As I wrapped up my class, I got a text message from the assistant dean, and he was asking if I’d be able to go out and drink with the rest of the faculty tonight.

Normally back home, turning down an invitation of after-work dinner and drinks was easy-peasy, because most of the people know and assume that I am innately, selectively, sociable, which was not a big deal and never would they take offense. It is a different matter in this country though. I’ve got essentially no choice but to try my best not to decline, or else, come up with better excuses--- which I lack at this moment.

For the whole three months that I’ve been working in this university, I have used PMS, headache, and nasal congestion way too much already.
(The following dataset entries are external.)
Definition set_db (d : gmap (string * string) (list ProductRevenueSummary))
    (w : World) : World :=
  mkWorld (fs w) d (open_conns w) (stdout w) (clock w)
          (connect_fault w) (write_fault w) (read_fault w)
          (write_fault_stage w) (csv_write_fault w) (select_elsewhere w).

Definition set_open_conns (n : nat) (w : World) : World :=
  mkWorld (fs w) (db w) n (stdout w) (clock w)
          (connect_fault w) (write_fault w) (read_fault w)
          (write_fault_stage w) (csv_write_fault w) (select_elsewhere w).

Definition set_stdout (o : list message) (w : World) : World :=
  mkWorld (fs w) (db w) (open_conns w) o (clock w)
          (connect_fault w) (write_fault w) (read_fault w)
          (write_fault_stage w) (csv_write_fault w) (select_elsewhere w).

Definition set_clock (t : Z) (w : World) : World :=
  mkWorld (fs w) (db w) (open_conns w) (stdout w) t
          (connect_fault w) (write_fault w) (read_fault w)
          (write_fault_stage w) (csv_write_fault w) (select_elsewhere w).

(** ** The monad of Python statements *)

Definition Py (A : Type) : Type := World → World * outcome A.

Definition py_ret {A} (a : A) : Py A := λ w, (w, Return a).

Definition py_bind {A B} (m : Py A) (k : A → Py B) : Py B :=
  λ w, match m w with
       | (w', Return a) => k a w'
       | (w', Raise e) => (w', Raise e)
       end.

(** [try: m  except ... as e: h e].  What [m] did to the world before it
    raised stays done. *)
Definition try_except {A} (m : Py A) (h : exn → Py A) : Py A :=
  λ w, match m w with
       | (w', Return a) => (w', Return a)
       | (w', Raise e) => h e w'
       end.

(** A pure computation that may raise, run as a statement. *)
Definition lift {A} (o : outcome A) : Py A := λ w, (w, o).

Notation "'let!' x := m 'in' k" := (py_bind m (λ x, k))
  (at level 10, x name, m at level 100, k at level 200).
Notation "'run!' m 'in' k" := (py_bind m (λ _, k))
  (at level 10, m at level 100, k at level 200).

Definition print (m : message) : Py unit :=
  λ w, (set_stdout (stdout w ++ [m]) w, Return tt).

(** [datetime.now()]: time does not stand still between two readings. *)
Definition datetime_now : Py Z :=
  λ w, (set_clock (clock w + 1)%Z w, Return (clock w)).

(** Bind of the exception-only fragment. *)
Definition obind {A B} (o : outcome A) (k : A → outcome B) : outcome B :=
  match o with
  | Return a => k a
  | Raise e => Raise e
  end.

(** The value of a computation that returned, [d] if it raised. *)
Definition returned {A} (d : A) (o : outcome A) : A :=
  match o with
  | Return a => a
  | Raise _ => d
  end.

(** [[f x for x in l]], stopping at the first element on which [f] raises. *)
Fixpoint traverse {A B} (f : A → outcome B) (l : list A) : outcome (list B) :=
  match l with
  | [] => Return []
  | x :: l' => obind (f x) (λ y, obind (traverse f l') (λ ys, Return (y :: ys)))
  end.

(** ** Configuration (lines 7-9) *)

Definition CSV_FILE : string := "sales_data.csv".
Definition DB_FILE : string := "analytics_db.sqlite".
Definition TABLE_NAME : string := "product_monthly_revenue".

(** ** pandas column operations used by [transform_data] *)

Definition amount_isna (a : amount_cell) : bool :=
  match a with
  | ANull => true
  | _ => false
  end.

Definition isna {A} (c : option A) : bool :=
  match c with
  | None => true
  | Some _ => false
  end.

(** [df.isna().any(axis=1)]: some cell of the row is missing. *)
Definition row_has_na (r : RawTransaction) : bool :=
  isna (transaction_id r) || isna (product_id r) || isna (date r)
  || amount_isna (amount r) || isna (category r).

(** [df.dropna()] with its default arguments ([axis=0], [how='any'], no
    [subset]): the rows without any missing cell, in their order. *)
Definition dropna (df : list RawTransaction) : list RawTransaction :=
  List.filter (λ r, negb (row_has_na r)) df.

(** [0 < x] on rationals. *)
Definition Qpositive (x : Q) : bool := negb (Qle_bool x 0).

(** One cell of [column > 0].  A missing value compares false; a string
    against the integer [0] raises [TypeError]. *)
Definition gt_zero (a : amount_cell) : outcome bool :=
  match a with
  | ANull => Return false
  | ANum x => Return (Qpositive x)
  | AStr s => Raise (TypeError "'>' not supported between instances of 'str' and 'int'")
  end.

(** [df[mask]]: the rows whose entry of the boolean mask is [True]. *)
Fixpoint boolean_index {A} (df : list A) (mask : list bool) : list A :=
  match df, mask with
  | r :: df', b :: mask' =>
      if b then r :: boolean_index df' mask' else boolean_index df' mask'
  | _, _ => []
  end.

(** Line 48, [df_cleaned[df_cleaned['amount'] > 0]]: the whole mask is
    computed first, so one string in the column makes the statement raise;
    otherwise the rows with a strictly positive amount are kept. *)
Definition sign_filter (df_cleaned : list RawTransaction)
    : outcome (list RawTransaction) :=
  obind (traverse gt_zero (map amount df_cleaned)) (λ mask,
  Return (boolean_index df_cleaned mask)).

(** [df['date'] = dates] and [df['amount'] = amounts]: the two columns are
    replaced, row by row; the other columns are kept. *)
Fixpoint assign_columns (df : list RawTransaction) (dates : list (option Z))
    (amounts : list (option Q)) : list CleanTransaction :=
  match df, dates, amounts with
  | r :: df', d :: dates', a :: amounts' =>
      mkClean (transaction_id r) (product_id r) d a (category r)
      :: assign_columns df' dates' amounts'
  | _, _, _ => []
  end.

(** ** Grouping (lines 56-61) *)

(** The order of two group keys: lexicographic on the characters, as Python
    compares [str]. *)
Definition key_le (a b : string * Q) : Prop :=
  String.leb a.1 b.1 = true.

Global Instance key_le_dec a b : Decision (key_le a b).
Proof. unfold key_le. apply _. Defined.

(** One step of the split of [groupby]: the row's amount joins the values of
    the row's group, after those of the earlier rows.  A missing key puts
    the row in no group ([dropna=True]); a missing amount leaves the values
    of its group as they are ([skipna]). *)
Definition group_add (acc : gmap string (list Q)) (r : CleanTransaction)
    : gmap string (list Q) :=
  match c_product_id r with
  | None => acc
  | Some k =>
      match c_amount r with
      | None => <[k := default [] (acc !! k)]> acc
      | Some x => <[k := (default [] (acc !! k) ++ [x])%list]> acc
      end
  end.

(** [groupby('product_id')['amount']]: for each key, the amounts of its rows
    in the order of the rows. *)
Definition group_values (df : list CleanTransaction) : gmap string (list Q) :=
  foldl group_add ∅ df.

(** ** File system and database primitives *)

(** [os.path.exists]. *)
Definition path_exists (path : string) : Py bool :=
  λ w, (w, Return (bool_decide (is_Some (fs w !! path)))).

(** [pd.read_csv]: a missing file raises [FileNotFoundError], a file that
    cannot be parsed raises some other exception. *)
Definition read_csv (path : string) : Py (list RawTransaction) :=
  λ w, match fs w !! path with
       | None => (w, Raise (FileNotFoundError path))
       | Some (Malformed why) => (w, Raise (OtherError why))
       | Some (Parsed rows) => (w, Return rows)
       end.

(** [df.to_csv(path, index=False)]: the file is created or overwritten, and
    a later [read_csv] gives the frame back; or the write fails and the file
    system is as before. *)
Definition to_csv (df : list RawTransaction) (path : string) : Py unit :=
  λ w, match csv_write_fault w with
       | Some why => (w, Raise (OtherError why))
       | None => (set_fs (<[path := Parsed df]> (fs w)) w, Return tt)
       end.

(** The file system after SQLite opened a database at [path]: a file that
    was there is left as it is, a missing one is created, and [read_csv]
    raises on it as it does on an empty file. *)
Definition create_database_file (path : string)
    (files : gmap string csv_source) : gmap string csv_source :=
  match files !! path with
  | Some _ => files
  | None => <[path := Malformed "No columns to parse from file"]> files
  end.

(** [sqlite3.connect]: the database file is created when it is missing; the
    connection is named by the file it is open on. *)
Definition sqlite3_connect (path : string) : Py string :=
  λ w, match connect_fault w with
       | Some why => (w, Raise (OtherError why))
       | None =>
           (set_fs (create_database_file path (fs w))
              (set_open_conns (S (open_conns w)) w),
            Return path)
       end.
(** * Research Article Finder: the request/response contract of [src/index.tsx]

    The file embeds the logic of the [App] component: the submit handler
    [handleSearch] (guard, state resets, the single generation call, the
    mapping of the response or of the thrown error into component state) and
    the parts of the render that decide what is shown (submit button, error
    panel, result panel, source links).  Styling is left out. *)

From Stdlib Require Import List Arith NArith Bool String Ascii Lia.
Import ListNotations.

(** ** JavaScript strings

    A JavaScript string is a sequence of UTF-16 code units.  [String.prototype.trim]
    removes WhiteSpace and LineTerminator code points from both ends; every one
    of them is a single code unit. *)

Module JS.

Definition jsstring := list N.

(** The code units of an ASCII literal of the source. *)
Definition lit (s : string) : jsstring :=
  map N_of_ascii (list_ascii_of_string s).

(** ECMAScript WhiteSpace (TAB, VT, FF, ZWNBSP and the Unicode space
    separators) and LineTerminator (LF, CR, LS, PS). *)
Definition isWhiteSpace (c : N) : bool :=
  existsb (N.eqb c)
    [9; 10; 11; 12; 13; 32; 160; 5760; 8232; 8233; 8239; 8287; 12288; 65279]%N
  || ((8192 <=? c) && (c <=? 8202))%N.

Fixpoint trimStart (s : jsstring) : jsstring :=
  match s with
  | [] => []
  | c :: s' => if isWhiteSpace c then trimStart s' else s
  end.

Definition trimEnd (s : jsstring) : jsstring := rev (trimStart (rev s)).

Definition trim (s : jsstring) : jsstring := trimEnd (trimStart s).

(** ToBoolean on a string: only the empty string is falsy. *)
Definition truthy (s : jsstring) : bool :=
  match s with
  | [] => false
  | _ :: _ => true
  end.

(** [x || d] where [x] is a string or [undefined]. *)
Definition orElse (x : option jsstring) (d : jsstring) : jsstring :=
  match x with
  | Some s => if truthy s then s else d
  | None => d
  end.

(** [s.startsWith(p)] and [s.includes(p)]. *)
Fixpoint startsWith (s p : jsstring) {struct p} : bool :=
  match p, s with
  | [], _ => true
  | _ :: _, [] => false
  | c :: p', d :: s' => (c =? d)%N && startsWith s' p'
  end.

Fixpoint includes (s p : jsstring) : bool :=
  startsWith s p
  || match s with
     | [] => false
     | _ :: s' => includes s' p
     end.

End JS.

Import JS.

(** ** Data model (lines 9-19 and the parts of the SDK response that are read) *)

(** [web?: { uri: string; title: string }].  The render guards the title with
    [||], so the title is modelled as it arrives at run time: possibly absent. *)
Record Web := { uri : jsstring; title : option jsstring }.

Record GroundingChunk := { web : option Web }.

Record SearchResult := { text : jsstring; chunks : list GroundingChunk }.

Record GroundingMetadata := { groundingChunks : option (list GroundingChunk) }.

Record Candidate := { groundingMetadata : option GroundingMetadata }.
(** * arcgis-rest-js: the [chunk] batching utility

    A shallow embedding of [chunk<T>(array: T[], size: number)] and of the
    part of [Array.prototype.slice] it relies on, followed by the properties
    of the partitioning it computes.

    The source is a [for] loop whose counter [i] and step [size] are
    JavaScript numbers.  The loop is embedded over an interface of numbers
    ([Number] below) that offers exactly the operations the loop uses, so
    that facts that do not depend on [size] hold for every representation of
    numbers.  The instance [number] is the one the proofs about sizes use: the
    integer-valued numbers together with [NaN], [+Infinity] and [-Infinity].
    The instance [double] is IEEE 754 binary64 itself, with its rounding: it
    has every value a size can take, fractions included.

    Arrays are objects: [slice] and the literal [[]] make new ones and [push]
    changes one in place.  [chunk_heap] is [chunk] on a heap of arrays, for
    what depends on that.

    A [for] loop need not finish, so the loop takes a bound on the number of
    guard evaluations ([fuel]) and returns [None] when the bound is reached
    before the guard fails. *)

From Stdlib Require Import List ZArith Lia Bool QArith Qround.
From Stdlib Require String.
From Stdlib Require Import SpecFloat.
Import ListNotations.
Import String.StringSyntax.

Delimit Scope string_scope with string.

Local Open Scope nat_scope.

(** ** Numbers *)

(** The result of the abstract operation ToIntegerOrInfinity. *)
Inductive IntegerOrInfinity : Type :=
| Finite (z : Z)
| PlusInfinity
| MinusInfinity.

(** What [chunk] needs from a number: the literal [0], the value of
    [array.length], [+], [<] and the conversion [slice] applies to its
    arguments. *)
Class Number (num : Type) : Type := {
  zero : num;
  of_length : nat -> num;
  add : num -> num -> num;
  lt : num -> num -> bool;
  ToIntegerOrInfinity : num -> IntegerOrInfinity
}.

(** Integer-valued numbers and the three values that are not finite.  Sums of
    integers are exact here; in the source they are exact up to 2^53.  With a
    positive [size] the loop adds [size] to a counter other than [0] only
    when [size < array.length], and an array has fewer than 2^32 elements, so
    every sum the loop then computes is exact in the source as well. *)
Inductive number : Type :=
| Num (z : Z)
| NaN
| PosInfinity
| NegInfinity.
I could not use my dead grandparents being dead for the nth time, or my pets having a check up with their vets as excuses, because obviously I live alone - with no single pet in my tiny apartment. My grandparents are buried in another country, and Reina had flown to the Philippines yesterday—another reason why I couldn’t use the “I-need-to-help-my-cousin-” reason because they could easily just ask Pierre if it is true. Sadly, all of my alibi cards have been cast-off.

Yes. Mirai-San. I’m going with you guys later. I texted back.

My introverted-ness crept up within me seconds upon riding my co-faculty’s car. Thank goodness, I have my translator device that Erisse gave me. If this thing could only record every mummed racial slurs I’ve heard ever since I arrived in this country, it would count mostly up to 300 more or less. Well, it is a smart move to just ignore these slurs and flash a smile to these people. It is what I call, “Adding insult to injury”, but in a classy, Drea Vela way.

So we arrived in an Izakaya , and to my amazement, I only see 2- 3 women in the whole pub and a total of 4 if I’m going to include myself. The Izakaya pulls-off a very casual, yet comfortable vibe. I’ve been living here for three months and for the very first time ever, I’ve stepped in a place that is considerably noisy. Although, compared to pubs back home, this “noisiness” is something that’s not even in the same level- it sounds more just like the usual daily clamor in our house.

“You can order now Bera-sensei” Mr. Mirai offered the menu.

“I’ll just get what you guys are going to eat, but if there’s some sort of a pork dish, please include it in the orders. Thanks.” I grabbed the very rare chance to order pork since it’s quite hard to get pork meat dish here.

An hour has passed and half of my workmates were already completely sober and drunk. I am the type of person who can’t tolerate much liquor that’s why I didn’t force myself to grab all the drinks that they were passing to me. Once a bit of dizziness hits my head, I have to stop, because I know for myself that I am complete wreck if intoxicated. Two of my workmates already dozed off on the table, and one workmate whose name I forgot, and who’s still going strong, showing off his impeccable alcohol tolerance asked me the most ridiculous question I’ve ever heard. That made me activate the translate button on the app, so I can hear clearly their post remarks, since I am very much aware that what they tell in front of my face is the absolute opposite of what they feel, as if they can outsmart Jest Ears Translation Buds.

“Bera- sensei, I just want to confirm if it is true, that people in your country don’t use utensils like chopsticks when eating, you just use hands?”

I was totally in aghast with that silly question. “Sensei, most of the people in this world, except to those who don’t have upper limbs due to birth defects or an accident, use their mouths, feet or whatever. You can see, I’m using my hands holding these chopsticks.” I muttered back.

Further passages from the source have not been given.